For details about parameters for creating a training job, see Table 1.

**Table 1** Creating a training job (preset image)
Parameter	Description
Algorithm Type	Select Custom algorithm.
Boot Mode	Select Preset image then PyTorch. Select a version as needed.
Code Directory	Select the training code path from your OBS bucket, for example, obs://test-modelarts/code/.
Boot File	Select the Python boot script of the training job in the code directory, for example, obs://test-modelarts/code/main.py.
Hyperparameter	To use a single-node multi-PU flavor, set the hyperparameters world_size and rank.
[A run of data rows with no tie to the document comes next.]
Example out_of_reach_sample :
  parseDate Examples.UTC0 Examples.noParse "1/10000002/-600000" = invalidDate.
Proof. reflexivity. Qed.

(** The letters of Spanish and the no-break space. *)
Example accented_order_sample :
  map (fun r => prop r "id")
      (sortedItems [Examples.row 1 (VStr (String Examples.a_acute "baco"));
                    Examples.row 2 (VStr (String Examples.A_acute "ngel"))]
         (Some (Examples.byK asc))) = [VNum 1; VNum 2] /\
  map (fun r => prop r "id")
      (sortedItems [Examples.row 1 (VStr (String Examples.N_tilde "ANDU"));
                    Examples.row 2 (VStr (String Examples.n_tilde "andu"))]
         (Some (Examples.byK desc))) = [VNum 1; VNum 2].
Proof. split; reflexivity. Qed.

Example latin1_sample :
  toLowerCase Examples.LEON = Examples.leon /\
  toLowerCase (String Examples.N_tilde "ANDU") = String Examples.n_tilde "andu" /\
  toLowerCase (String "215" (String "223" (String "255" EmptyString))) =
    String "215" (String "223" (String "255" EmptyString)) /\
  trim (String Examples.nbsp (String " " "x" ++ String Examples.nbsp EmptyString)) = "x" /\
  parseInt (String Examples.nbsp "12") = Some 12.
Proof. repeat split; reflexivity. Qed.

Example stripFence_sample :
  stripFence (fenced "json" "[1]") = "[1]" /\
  Examples.parseOne (stripFence (fenced "json" "[1]")) = inl 1%nat.
Proof. split; reflexivity. Qed.

(* ===================================================================== *)
(** * Further properties of the sortable table                            *)
(* ===================================================================== *)

Section StableSort.
Context {A : Type} (cmp : A -> A -> Z) (p : A -> bool).
Hypothesis tied : forall a b, p a = true -> p b = true -> 0 <= cmp a b.

Lemma sort_insert_filter_out (x : A) (s : list A) :
  p x = false -> List.filter p (sort_insert cmp x s) = List.filter p s.
Proof.
  intros Hx. induction s as [|y s IH]; simpl.
  - by rewrite Hx.
  - destruct (cmp y x <? 0); simpl.
    + by rewrite IH.
    + by rewrite Hx.
Qed.

Lemma sort_insert_filter_in (x : A) (s : list A) :
  p x = true -> List.filter p (sort_insert cmp x s) = x :: List.filter p s.
Proof.
  intros Hx. induction s as [|y s IH]; simpl.
  - by rewrite Hx.
  - destruct (cmp y x <? 0) eqn:E; simpl.
    + destruct (p y) eqn:Hy.
      * pose proof (tied y x Hy Hx). lia.
      * exact IH.
    + by rewrite Hx.
Qed.

(** Elements that the comparator never puts one before the other keep the
    order they had. *)
Lemma Array_sort_stable (l : list A) :
  List.filter p (Array_sort cmp l) = List.filter p l.
Proof.
  induction l as [|x l IH]; simpl; [done|].
  destruct (p x) eqn:Hx.
  - by rewrite sort_insert_filter_in, IH.
  - by rewrite sort_insert_filter_out, IH.
Qed.

End StableSort.

Section OrderedSort.
Context {A : Type} (cmp : A -> A -> Z) (Q : A -> Prop) (R : A -> A -> Prop).
Hypothesis cmp_asym : forall a b, cmp a b < 0 -> 0 <= cmp b a.
Hypothesis R_cmp : forall e f, 0 <= cmp f e -> R e f.
Hypothesis R_trans : forall a b c, Q a -> Q b -> Q c -> R a b -> R b c -> R a c.

Lemma Sorted_Forall_both (l : list A) :
  Sorted R l -> Forall Q l -> Sorted (fun e f => Q e /\ Q f /\ R e f) l.
Proof.
  induction 1 as [|x l Hl IH Hhd]; intros HQ; [constructor|].
  apply List.Forall_cons_iff in HQ as [Hx HQ].
  constructor; [by apply IH|].
  destruct Hhd as [|y l' Hxy]; constructor.
  apply List.Forall_cons_iff in HQ as [Hy _]. done.
Qed.

(** On elements of one kind, which the relation orders transitively, the
    sorted list is in order from every element to every later one. *)
Lemma Array_sort_ordered (l : list A) :
  Forall Q l -> StronglySorted R (Array_sort cmp l).
Proof.
  intros HQ.
  apply (StronglySorted_weaken (fun e f => Q e /\ Q f /\ R e f)); [tauto|].
  apply Sorted.Sorted_StronglySorted.
  - intros a b c (Ha & Hb & Hab) (_ & Hc & Hbc). eauto.
  - apply Sorted_Forall_both.
    + apply (Sorted_weaken (fun e f => 0 <= cmp f e)); [done|].
      by apply Array_sort_Sorted.
    + eapply Permutation_Forall; [symmetry; apply Array_sort_Permutation|done].
Qed.

End OrderedSort.

Section OrderedTable.
Context (k : string).

Lemma string_compare_refl (s : string) : String.compare s s = Eq.
Proof.
  induction s as [|c s IH]; simpl; [done|].
  unfold Ascii.compare. by rewrite N.compare_refl.
Qed.

Lemma keyLt_negative_trans (a b c : gmap string JS.value) :
  (match prop a k, prop b k, prop c k with
   | VStr _, VStr _, VStr _ | VNum _, VNum _, VNum _ => True
   | _, _, _ => False
   end) ->
  ~ keyLt k b a -> ~ keyLt k c b -> ~ keyLt k c a.
Proof.
  unfold keyLt.
  destruct (prop a k) as [| | |na|sa|], (prop b k) as [| | |nb|sb|],
    (prop c k) as [| | |nc|sc|]; try done; intros _ Hba Hcb.
  - lia.
  - intros Hca.
    destruct (String.compare (toLowerCase sc) (toLowerCase sb)) eqn:Ecb; [|done|].
    + apply String.compare_eq_iff in Ecb. rewrite Ecb in Hca. done.
    + apply Hba. apply (string_compare_Lt_trans _ (toLowerCase sc)); [|done].
      rewrite (string_compare_flip (toLowerCase sc) (toLowerCase sb)), Ecb. done.
Qed.
Lemma proxy_mutate_frame (t : nat) (mu : mutation) (s1 s2 : OState) r n (b : nat) :
  proxy_mutate t mu s1 = Some (r, s2, n) → b ≠ t → obj_at s2 b = obj_at s1 b.
Proof.
  intros H Hb. destruct mu as [k v|k|m]; simpl in H.
  - unfold obind, proxy_set in H.
    destruct (obj_at s1 t) as [o|] eqn:Ho; [|discriminate].
    destruct (Object_is _ v); [simpl in H; by injection H as _ <- _|].
    destruct (Reflect_set o k v) as [[o' res]|]; [|discriminate].
    unfold obind, trigger, note_, oret in H.
    destruct res; [destruct (_ && _) in H|]; simpl in H; injection H as _ <- _;
      unfold obj_at; simpl; by rewrite list_lookup_insert_ne.
  - unfold obind, proxy_deleteProperty in H.
    destruct (obj_at s1 t) as [o|] eqn:Ho; [|discriminate].
    destruct (Reflect_deleteProperty o k) as [o' res].
    unfold obind, trigger, note_, oret in H.
    destruct (_ && _) in H; [destruct (is_array s1 t) in H|]; simpl in H;
      injection H as _ <- _; unfold obj_at; simpl; by rewrite list_lookup_insert_ne.
  - unfold proxy_call, obind in H.
    destruct (proxy_get t (KProp (method_name m)) s1) as [[[f s1'] n1]|] eqn:Hget; [|discriminate].
    destruct f as [|?|t' name]; try discriminate.
    destruct (array_method_handler t' m s1') as [[[r' s2'] n2]|] eqn:Hh; [|discriminate].
    injection H as _ <- _.
    apply proxy_get_handler in Hget as [-> ->].
    by eapply array_method_handler_frame.
Qed.

Lemma mutate_same_but (a : nat) (mu : mutation) (s1 s2 : OState) r n :
  is_array s1 a = true →
  mutate a mu s1 = Some (r, s2, n) →
  n = [] ∧ same_but a s1 s2.
Proof.
  unfold is_array, mutate. intros Ha H.
  destruct (obj_at s1 a) as [[|elems extra|]|] eqn:Ho; try discriminate.
  assert (∀ o', (∃ e' x', o' = Array e' x') → n = [] ∧ s2 = store a o' s1 →
                n = [] ∧ same_but a s1 s2) as Hfin.
  { intros o' (e' & x' & ->) [-> ->]. split; [done|]. split_and!; simpl; try done.
    - apply length_insert.
    - intros b Hb. by apply obj_at_store_ne.
    - unfold is_array. by rewrite Ho.
    - unfold is_array. by rewrite (obj_at_store_eq _ _ _ _ Ho). }
  destruct mu as [k v|k|m].
  - destruct (Reflect_set (Array elems extra) k v) as [[o' res]|] eqn:Hs; [|discriminate].
    injection H as _ <- <-. apply (Hfin o'); [|done].
    simpl in Hs. destruct k; try (injection Hs as <- _; eauto).
    destruct v; try discriminate. destruct (to_nat x); [|discriminate].
    injection Hs as <- _; eauto.
  - destruct (Reflect_deleteProperty (Array elems extra) k) as [o' res] eqn:Hd.
    injection H as _ <- <-. apply (Hfin o'); [|done].
    simpl in Hd. destruct k; injection Hd as <- _; eauto.
  - destruct (apply_method m elems) as [elems' r'].
    injection H as _ <- <-. apply (Hfin (Array elems' extra)); eauto.
Qed.

(** What a proxy lets one see is the same in two such states. *)
Lemma isReactiveEligible_same_but a s1 s2 v :
  same_but a s1 s2 → isReactiveEligible s2 v = isReactiveEligible s1 v.
Proof.
  intros (_ & _ & _ & Hne & Ha1 & Ha2). destruct v; try done. simpl.
  destruct (decide (a0 = a)) as [->|Hb].
  - unfold is_array in *. destruct (obj_at s1 a) as [[| |]|]; try discriminate.
    destruct (obj_at s2 a) as [[| |]|]; try discriminate. done.
  - by rewrite Hne.
Qed.

Lemma reactive_same_but a s1 s2 v d :
  same_but a s1 s2 → is_Some (reactiveMap s1 !! a) →
  result_of (reactive v d s2) = result_of (reactive v d s1).
Proof.
  intros Hsb Hmap. pose proof Hsb as (Hlen & Hrm & Hmd & Hne & Ha1 & Ha2).
  unfold reactive, depth_limit. rewrite Hmd.
  destruct (_ >? _)%Z; [done|].
  rewrite (isReactiveEligible_same_but a s1 s2 v Hsb).
  destruct (negb _); [done|].
  destruct v; try done. rewrite Hrm.
  destruct (reactiveMap s1 !! a0) as [p|] eqn:Hp; [done|].
  assert (a0 ≠ a) as Hb. { intros ->. rewrite Hp in Hmap. by destruct Hmap. }
  rewrite (Hne a0 Hb).
  destruct (obj_at s1 a0) as [[| |]|]; simpl; rewrite ?Hlen; done.
Qed.

Lemma proxy_reads_same_but (a p : nat) (s1 s2 : OState) :
  same_but a s1 s2 → is_Some (reactiveMap s1 !! a) → p ≠ a →
  (∀ k, result_of (proxy_get p k s2) = result_of (proxy_get p k s1)) ∧
  (∀ k, result_of (proxy_has p k s2) = result_of (proxy_has p k s1)) ∧
  result_of (proxy_ownKeys p s2) = result_of (proxy_ownKeys p s1).
Proof.
  intros Hsb Hmap Hp. pose proof Hsb as (Hlen & Hrm & Hmd & Hne & Ha1 & Ha2).
  assert (∀ v, result_of (wrap v s2) = result_of (wrap v s1)) as Hwrap.
  { intros v. unfold wrap. rewrite (isReactiveEligible_same_but a s1 s2 v Hsb).
    destruct (isReactiveEligible s1 v); [|done]. by apply reactive_same_but with a. }
  assert (is_array s2 p = is_array s1 p) as Harr.
  { unfold is_array. by rewrite (Hne p Hp). }
  split_and!.
  - intros k. unfold proxy_get. destruct (bool_decide _); [done|].
    rewrite (Hne p Hp), Harr. destruct (obj_at s1 p) as [o|]; [|done].
    unfold obind, track, note_, oret.
    destruct (is_array s1 p).
    + destruct (is_mutating_method k); [done|].
      specialize (Hwrap (Reflect_get o k)).
      destruct (wrap _ s2) as [[[? ?] ?]|], (wrap _ s1) as [[[? ?] ?]|];
        simpl in *; congruence.
    + specialize (Hwrap (Reflect_get o k)).
      destruct (wrap _ s2) as [[[? ?] ?]|], (wrap _ s1) as [[[? ?] ?]|];
        simpl in *; congruence.
  - intros k. unfold proxy_has. rewrite (Hne p Hp). by destruct (obj_at s1 p).
  - unfold proxy_ownKeys. rewrite (Hne p Hp). by destruct (obj_at s1 p).
Qed.

(** Claim C10.  [reactive] applied to an array that has no proxy yet makes
    the proxy over a new array holding the same elements, at a new address,
    and leaves the array as it is.  A write, a delete or a mutating method
    call made through that proxy, in any state, leaves the original array as
    it is.  A write, a delete or a mutating method call made on the original
    array itself calls neither [track] nor [trigger], leaves the array of the
    proxy as it is, and changes nothing of what [reactive] and the [get],
    [has] and [ownKeys] traps of the proxy return. *)
Theorem array_proxy_over_copy (s : OState) (a : nat) (elems : list (option value))
    (extra : gmap key value) :
  obj_at s a = Some (Array elems extra) →
  reactiveMap s !! a = None →
  (0 ≤ maxDepth s)%Z →
  let array := length (heap s) in
  ∃ s',
    reactive (VObject a) 0 s = Some (Proxy array, s', []) ∧
    array ≠ a ∧
    obj_at s' array = Some (Array (spread elems) ∅) ∧
    obj_at s' a = Some (Array elems extra) ∧
    reactiveMap s' !! a = Some array ∧
    (∀ mu s1 r s2 n,
       proxy_mutate array mu s1 = Some (r, s2, n) → obj_at s2 a = obj_at s1 a) ∧
    (∀ mu s1 r s2 n,
       is_array s1 a = true → reactiveMap s1 !! a = Some array →
       mutate a mu s1 = Some (r, s2, n) →
       n = [] ∧
       obj_at s2 array = obj_at s1 array ∧
       reactiveMap s2 = reactiveMap s1 ∧
       result_of (reactive (VObject a) 0 s2) = result_of (reactive (VObject a) 0 s1) ∧
       (∀ k, result_of (proxy_get array k s2) = result_of (proxy_get array k s1)) ∧
       (∀ k, result_of (proxy_has array k s2) = result_of (proxy_has array k s1)) ∧
       result_of (proxy_ownKeys array s2) = result_of (proxy_ownKeys array s1)).
Proof.
  intros Ho Hm Hd array.
  assert (array ≠ a) as Hne.
  { apply lookup_lt_Some in Ho. unfold array. lia. }
  eexists. split_and!.
  - assert (isReactiveEligible s (VObject a) = true) as He.
    { unfold isReactiveEligible. by rewrite Ho. }
    unfold reactive. rewrite (depth_limit_nonneg s Hd), He, Hm, Ho. reflexivity.
  - done.
  - unfold obj_at. simpl. rewrite lookup_app_r by done.
    by rewrite Nat.sub_diag.
  - unfold obj_at. simpl. by apply lookup_app_l_Some.
  - simpl. apply lookup_insert_eq.
  - intros mu s1 r s2 n H. eapply proxy_mutate_frame; [exact H|]. done.
  - intros mu s1 r s2 n Ha Hmap H.
    destruct (mutate_same_but a mu s1 s2 r n Ha H) as [-> Hsb].
    pose proof Hsb as (Hlen & Hrm & Hmd & Hother & _).
    assert (is_Some (reactiveMap s1 !! a)) as Hsome by (rewrite Hmap; eauto).
    destruct (proxy_reads_same_but a array s1 s2 Hsb Hsome Hne) as (Hg & Hh & Hk).
    split_and!; try done.
    + by apply Hother.
    + by apply reactive_same_but with a.
Qed.

(** A use of [array_proxy_over_copy]: the array [[1, 2]]. *)
Lemma array_proxy_over_copy_witness :
  ∃ s', reactive (VObject 0) 0 array_state = Some (Proxy 1, s', []) ∧
        obj_at s' 1 = Some (Array [Some (num 1); Some (num 2)] ∅) ∧
        obj_at s' 0 = Some (Array [Some (num 1); Some (num 2)] ∅).
Proof.
  destruct (array_proxy_over_copy array_state 0 [Some (num 1); Some (num 2)] ∅
              eq_refl eq_refl ltac:(vm_compute; discriminate))
    as (s' & H1 & _ & H3 & H4 & _).
  exists s'. split_and!; [exact H1 | exact H3 | exact H4].
Defined.

(** After a push through the proxy and a write to the array itself, the
    proxy reads its own first element, and the two arrays have gone apart. *)
Lemma push_then_write_runs :
  ∃ s, push_then_write array_state
       = Some (Raw (num 1), s,
               [Track 1 (KProp "push"); Trigger 1 KLength; Trigger 1 (KProp "keys");
                Trigger 1 (KIndex 2); Track 1 (KIndex 0)]) ∧
       obj_at s 0 = Some (Array [Some (num 9); Some (num 2)] ∅) ∧
       obj_at s 1 = Some (Array [Some (num 1); Some (num 2); Some (num 3)] ∅).
Proof. eexists. split_and!; vm_compute; reflexivity. Qed.

End ObservedProofs.

Module EngineProofs.

Import Core Invariants Wellformed CoreProofs.

(** ** Frames *)

Lemma same_role_refl ef : same_role ef ef.
Proof. by split_and!. Qed.

Lemma same_computed_refl cr : same_computed cr cr.
Proof. by split_and!. Qed.

Lemma Frame_refl s : Frame s s.
Proof.
  split; try done.
  - intros e ef He. eauto using same_role_refl.
  - intros c cr Hc. eauto using same_computed_refl.
  - auto.
Qed.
If you choose a flavor with multiple instances, these hyperparameters are automatically set by ModelArts.

Method 2: Use a custom image and run the torch.distributed.launch command to start a training job.

For details about parameters for creating a training job, see Table 2.

**Table 2** Creating a training job (custom image + **torch.distributed.launch**)
Parameter	Description
Algorithm Type	Select Custom algorithm.
Boot Mode	Select Custom image.
Image	Select a PyTorch image for training.
Code Directory	Select the training code path from your OBS bucket, for example, obs://test-modelarts/code/.
Boot Command	Enter the Python boot command of the image, for example: bash ${MA_JOB_DIR}/code/torchlaunch.sh

Method 3: Use a custom image and run the torch.distributed.run command to start a training job.

For details about parameters for creating a training job, see Table 3.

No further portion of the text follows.